Devant les pièces de Fox, on est confronté à une même désolation. Dans Afterwards, des gens gisent sur des lits de fortune. Cette série est comme un portrait d’une Angleterre abîmée par le thatchérisme et les politiques conservatrices. Mais, en même temps, le travail de Fox, comme celui de Billingham, tente d’appréhender ce qui effraie et révulse. Avec Cockroach Diary, série réalisée entre 1996 et 1999, Fox a illustré sa cohabitation (pas toujours facile) avec des cafards.

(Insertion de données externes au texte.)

(* ===== verification/ProviderChain.v ===== *)
(** * ProviderChain: the decorators put together

    [build_provider_chain] of [src/llm/mod.rs].  [Arc<dyn LlmProvider>] hides
    whether a layer was added; here an optional layer is the sum of the wrapped
    and the plain provider, with the instance [sum_provider].  The constructors
    of the clients are parameters.  The recording layer for replay tests, which
    an environment variable turns on, and which hands every call on, is left out.

    [Genuine] is the interface a layer promises to the next one: its answers are
    answers the layer below is allowed to give. *)

From Stdlib Require Import Ascii.
From S2P Require Import Prelude Text Provider ReplyText CircuitBreaker Retry Failover.
From S2P Require Import ResponseCache SmartRouting.

(** ** An optional layer *)

Section sum.
  Context `{Decimal} {A B : Type} {HA : LlmProvider A} {HB : LlmProvider B}.

Definition lift_l {R} (x : R * A * World) : R * (A + B) * World :=
  let '(r, a, w) := x in (r, inl a, w).
Definition lift_r {R} (x : R * B * World) : R * (A + B) * World :=
  let '(r, b, w) := x in (r, inr b, w).

#[export] Instance sum_provider : LlmProvider (A + B) := {|
  model_name := fun p => match p with inl a => model_name a | inr b => model_name b end;
  cost_per_token := fun p => match p with inl a => cost_per_token a | inr b => cost_per_token b end;
  complete := fun rq p w =>
    match p with inl a => lift_l (complete rq a w) | inr b => lift_r (complete rq b w) end;
  complete_with_tools := fun rq p w =>
    match p with
    | inl a => lift_l (complete_with_tools rq a w)
    | inr b => lift_r (complete_with_tools rq b w)
    end;
  list_models := fun p w =>
    match p with inl a => lift_l (list_models a w) | inr b => lift_r (list_models b w) end;
  model_metadata := fun p w =>
    match p with inl a => lift_l (model_metadata a w) | inr b => lift_r (model_metadata b w) end;
  effective_model_name := fun rq p =>
    match p with
    | inl a => let '(n, a') := effective_model_name rq a in (n, inl a')
    | inr b => let '(n, b') := effective_model_name rq b in (n, inr b')
    end;
  active_model_name := fun p =>
    match p with inl a => active_model_name a | inr b => active_model_name b end;
  set_model := fun m p =>
    match p with
    | inl a => let '(r, a') := set_model m a in (r, inl a')
    | inr b => let '(r, b') := set_model m b in (r, inr b')
    end;
  calculate_cost := fun i o p =>
    match p with inl a => calculate_cost i o a | inr b => calculate_cost i o b end;
  cache_write_multiplier := fun p =>
    match p with inl a => cache_write_multiplier a | inr b => cache_write_multiplier b end;
  cache_read_discount := fun p =>
    match p with inl a => cache_read_discount a | inr b => cache_read_discount b end
|}.
End sum.

(** ** The interface between layers *)

(** [G] relates requests to the answers they may get, [Inv] is the invariant of
    the provider's state. *)
Class Genuine `{LlmProvider P} (G : CompletionRequest -> CompletionResponse -> Prop)
    (Inv : P -> Prop) : Prop := {
  genuine_complete : ∀ rq p w, Inv p →
    Inv (complete rq p w).1.2 ∧ ∀ rs, (complete rq p w).1.1 = Ok rs → G rq rs;
  genuine_effective : ∀ m p, Inv p → Inv (effective_model_name m p).2
}.
(* ===== verification/Validator.v ===== *)
(** * Validator: input validation and manual credentials

    [crates/ironclaw_safety/src/validator.rs] and [credential_detect.rs].
    [to_lowercase] is the standard library's full Unicode mapping, [url_parse] the
    url crate. *)

From Stdlib Require Import Ascii.
From stdpp Require Import pretty.
From S2P Require Import Prelude Text TextSearch Provider ReplyText LeakDetector F64.

(** ** Validation results *)

Inductive ValidationErrorCode : Type :=
| VEmpty | VTooLong | VTooShort | VInvalidFormat | VForbiddenContent | VInvalidEncoding
| VSuspiciousPattern.

Record ValidationError : Type := mkVError {
  ve_field : string;
  ve_message : string;
  ve_code : ValidationErrorCode
}.

Record ValidationResult : Type := mkVResult {
  is_valid : bool;
  vr_errors : list ValidationError;
  vr_warnings : list string
}.

Definition vr_ok : ValidationResult := mkVResult true [] [].
Definition vr_error (e : ValidationError) : ValidationResult := mkVResult false [e] [].
Definition with_warning (w : string) (r : ValidationResult) : ValidationResult :=
  mkVResult (is_valid r) (vr_errors r) (vr_warnings r ++ [w]).
Definition merge (self other : ValidationResult) : ValidationResult :=
  mkVResult (is_valid self && is_valid other) (vr_errors self ++ vr_errors other)
    (vr_warnings self ++ vr_warnings other).

(** The set of forbidden patterns as the list of its elements in the order of the
    iteration. *)
Record Validator : Type := mkValidator {
  v_max_length : Z;
  v_min_length : Z;
  forbidden_patterns : list string
}.

Definition validator_new : Validator := mkValidator 100000 1 [].
Definition with_max_length (max : Z) (v : Validator) : Validator :=
  mkValidator max (v_min_length v) (forbidden_patterns v).
Definition with_min_length (min : Z) (v : Validator) : Validator :=
  mkValidator (v_max_length v) min (forbidden_patterns v).

(** ** Padding checks *)

Fixpoint repeat_loop (prev : string) (cs : list string) (current max_repeat : nat) : nat :=
  match cs with
  | [] => max_repeat
  | c :: cs =>
      if (c =? prev)%string then repeat_loop c cs (S current) (max max_repeat (S current))
      else repeat_loop c cs 1 max_repeat
  end.

Definition has_excessive_repetition (s : string) : bool :=
  if (String.length s <? 50)%nat then false
  else (20 <? match chars s with [] => 1 | c :: cs => repeat_loop c cs 1 1 end)%nat.

Definition is_whitespace (c : string) : bool := existsb (String.eqb c) whitespace.

Definition whitespace_ratio (s : string) : f64 :=
  f64_ratio (Z.of_nat (length (List.filter is_whitespace (chars s)))) (Z.of_nat (String.length s)).

Section validate.
  Variable to_lowercase : string -> string.

Definition forbid_pattern (p : string) (v : Validator) : Validator :=
  let p := to_lowercase p in
  mkValidator (v_max_length v) (v_min_length v)
    (if bool_decide (p ∈ forbidden_patterns v) then forbidden_patterns v
     else forbidden_patterns v ++ [p]).

(** One check: the error is merged in when the condition holds. *)
Definition fail_if (b : bool) (e : ValidationError) (r : ValidationResult) : ValidationResult :=
  if b then merge r (vr_error e) else r.

Definition check_forbidden (lower_input field : string) (r : ValidationResult) (p : string)
    : ValidationResult :=
  fail_if (contains p lower_input)
    (mkVError field ("Input contains forbidden pattern: " +:+ p) VForbiddenContent) r.

Definition validate_non_empty_input (v : Validator) (input field : string) : ValidationResult :=
  let len := Z.of_nat (String.length input) in
  let result := vr_ok in
  let result := fail_if (v_max_length v <? len)%Z
    (mkVError field (cat ["Input too long: "; pretty len; " bytes (max ";
                          pretty (v_max_length v); ")"]) VTooLong) result in
  let result := fail_if (len <? v_min_length v)%Z
    (mkVError field (cat ["Input too short: "; pretty len; " bytes (min ";
                          pretty (v_min_length v); ")"]) VTooShort) result in
  let result := fail_if (existsb (String.eqb nul_str) (chars input))
    (mkVError field "Input contains null bytes" VInvalidEncoding) result in
  let result := foldl (check_forbidden (to_lowercase input) field) result (forbidden_patterns v) in
  let result :=
    if (f64_ltb (f64_ratio 9 10) (whitespace_ratio input) && (100 <? len)%Z)%bool
    then with_warning "Input has unusually high whitespace ratio" result else result in
  if has_excessive_repetition input
  then with_warning "Input has excessive character repetition" result else result.

Definition validate (v : Validator) (input : string) : ValidationResult :=
  if str_is_empty input then vr_error (mkVError "input" "Input cannot be empty" VEmpty)
  else validate_non_empty_input v input "input".

Definition MAX_DEPTH : nat := 32.

(** [depth] counts up from the root and the values below [MAX_DEPTH] are not
    visited. *)
Fixpoint check_strings (v : Validator) (value : Json) (path : string) (result : ValidationResult)
    (depth : nat) : ValidationResult :=
  if (MAX_DEPTH <? depth)%nat then result
  else match value with
  | JString s =>
      merge result (if str_is_empty s then vr_ok else validate_non_empty_input v s path)
  | JArray arr =>
      (fix go (i : nat) (l : list Json) (result : ValidationResult) : ValidationResult :=
         match l with
         | [] => result
         | item :: l =>
             go (S i) l (check_strings v item (cat [path; "["; show_nat i; "]"]) result (S depth))
         end) 0 arr result
  | JObject obj =>
      (fix go (l : list (string * Json)) (result : ValidationResult) : ValidationResult :=
         match l with
         | [] => result
         | (k, x) :: l =>
             let child_path := if str_is_empty path then k else cat [path; "."; k] in
             go l (check_strings v x child_path result (S depth))
         end) obj result
  | _ => result
  end.

Definition validate_tool_params (v : Validator) (params : Json) : ValidationResult :=
  check_strings v params "" vr_ok 0.

(** ** What is accepted *)

Definition acceptable (v : Validator) (s : string) : Prop :=
  (v_min_length v ≤ Z.of_nat (String.length s) ≤ v_max_length v)%Z ∧
  (nul_str ∉ chars s) ∧
  Forall (fun p => contains p (to_lowercase s) = false) (forbidden_patterns v).

Lemma is_valid_fail_if b e r : is_valid (fail_if b e r) = (is_valid r && negb b)%bool.
Proof. destruct b, r as [[] ? ?]; done. Qed.

Lemma is_valid_forbidden lower field ps r :
  is_valid (foldl (check_forbidden lower field) r ps) = true ↔
  is_valid r = true ∧ Forall (fun p => contains p lower = false) ps.
Proof.
  revert r; induction ps as [|p ps IH]; intros r; simpl; [rewrite Forall_nil; naive_solver|].
  rewrite IH. unfold check_forbidden. rewrite is_valid_fail_if, Forall_cons, andb_true_iff, negb_true_iff.
  naive_solver.
Qed.
(* ===== verification/ToolParams.v ===== *)
(** * ToolParams: parameters of tool calls

    [src/tools/coercion.rs] brings the values a model sent into the shape of the
    tool's schema; [src/tools/redaction.rs] and [redact_params] of [tool.rs] hide
    secrets before parameters are logged or shown.  An object is the list of its
    entries in the order of the keys, as in the maps of serde_json. *)

From Stdlib Require Import Ascii.
From stdpp Require Import pretty.
From S2P Require Import Prelude Text TextSearch ReplyText F64.

(** ** JSON helpers *)

Fixpoint json_eqb (a b : Json) {struct a} : bool :=
  match a, b with
  | JNull, JNull => true
  | JBool x, JBool y => Bool.eqb x y
  | JNumber x, JNumber y => (x =? y)%string
  | JString x, JString y => (x =? y)%string
  | JArray x, JArray y =>
      (fix go (x y : list Json) : bool :=
         match x, y with
         | [], [] => true
         | a :: x, b :: y => json_eqb a b && go x y
         | _, _ => false
         end) x y
  | JObject x, JObject y =>
      (fix go (x y : list (string * Json)) : bool :=
         match x, y with
         | [], [] => true
         | (k, a) :: x, (k', b) :: y => (k =? k')%string && json_eqb a b && go x y
         | _, _ => false
         end) x y
  | _, _ => false
  end.

Abbreviation Map := (list (string * Json)).

Definition map_get (k : string) (m : Map) : option Json := json_get k (JObject m).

Même si finalement elle a quitté cet appartement, les images q’elle en a prises apparaissent comme une tentative de dépasser la réaction de répulsion.

Jusqu’au 31 octobre
Au Centre des arts Saidye Bronfman

Espaces de rêve
Jamais la photographie, malgré tous les espoirs qu’elle a pu susciter, entre autres,au 19e siècle, ne fut qu’une simple copie du réel. Avec ses clichés oniriques l’artiste Holly King insiste sur ce fai: l’image photo est lieu d’invention et de rêverie. Il est d’ailleurs important pour cette artiste que les spectateurs puissent investir ses images avec leurs propres souvenirs et désirs. Miroirs de nos rêves, ces photos sont comme une synthèse de plusieurs types de représentations qui ont structuré nos imaginaires. Elles convoquent un certain nombre d’éléments qui appartiennent à notre mémoire collective: films d’animation (fabriqués avec de la pâte à modeler ou et de petites maquettes facilement malléables), bandes dessinées, illustrations de contes pour enfants_ Dans certaines de ses images, on retrouve la perte d’échelle si caractéristique à cette atmosphère, et des couleurs vives et attrayantes (proches parfois de la joliesse du travail du duo français Pierre et Gilles qui, eux aussi, mais autrement, sont hantés par l’enfance). À travers chacun des titres (par exemple, Les Vents aveugles), on entre dans un univers où l’image et le texte se rencontrent pour amplifier leurs significations. Voilà une dynamique qui fait aussi allusion à l’esprit des surréalistes, même si l’artiste s’intéresse plutôt aux effets sublimes des romantiques (de Constable, ou Friedrich) ou des symbolistes. Il s’agit, malgré ses références multiples, d’une oeuvre très personnelle. Délicieux.

Jusqu’au 5 décembre
Au Musée des beaux-arts

Faussaires
À la galerie Skol, on a droit à un beau trio d’artistes des Pays-Bas. On aime beaucoup les photos découpées d’Annabel Howland, la voleuse de paysages. Cette artiste travaille d’une manière très efficace la métamorphose visuelle. Ses images floues (qui donnent à voir des arbres), prises en voiture sur la route, comme chipées au passage, ressemblent à de la peinture étalée au couteau. Le Grand Canyon est détourné de sa représentation habituelle et devient une fois découpé comme l’écorce d’un arbre. Surprenant et très beau à la fois. D’Arthur Kleinjan, on retiendra en particulier la série Paris Looks. Le spectateur y verra de dos un nombre impressionnant de touristes en train de poser pour la photo-souvenir. Pris à la dérobée, ces portraits de dos (le genre n’est pas banal) offrent un répertoire (pas très varié) de la gestuelle touristique. Très amusant. Gianni Plescia, utilise aussi l’humour et l’ironie. Il parodie et pervertit les affiches, photos de tournage et autres images de films d’action. Ce type de cinéma devient comme un jeu de rôles pour adolescents en quête de signes du pouvoir.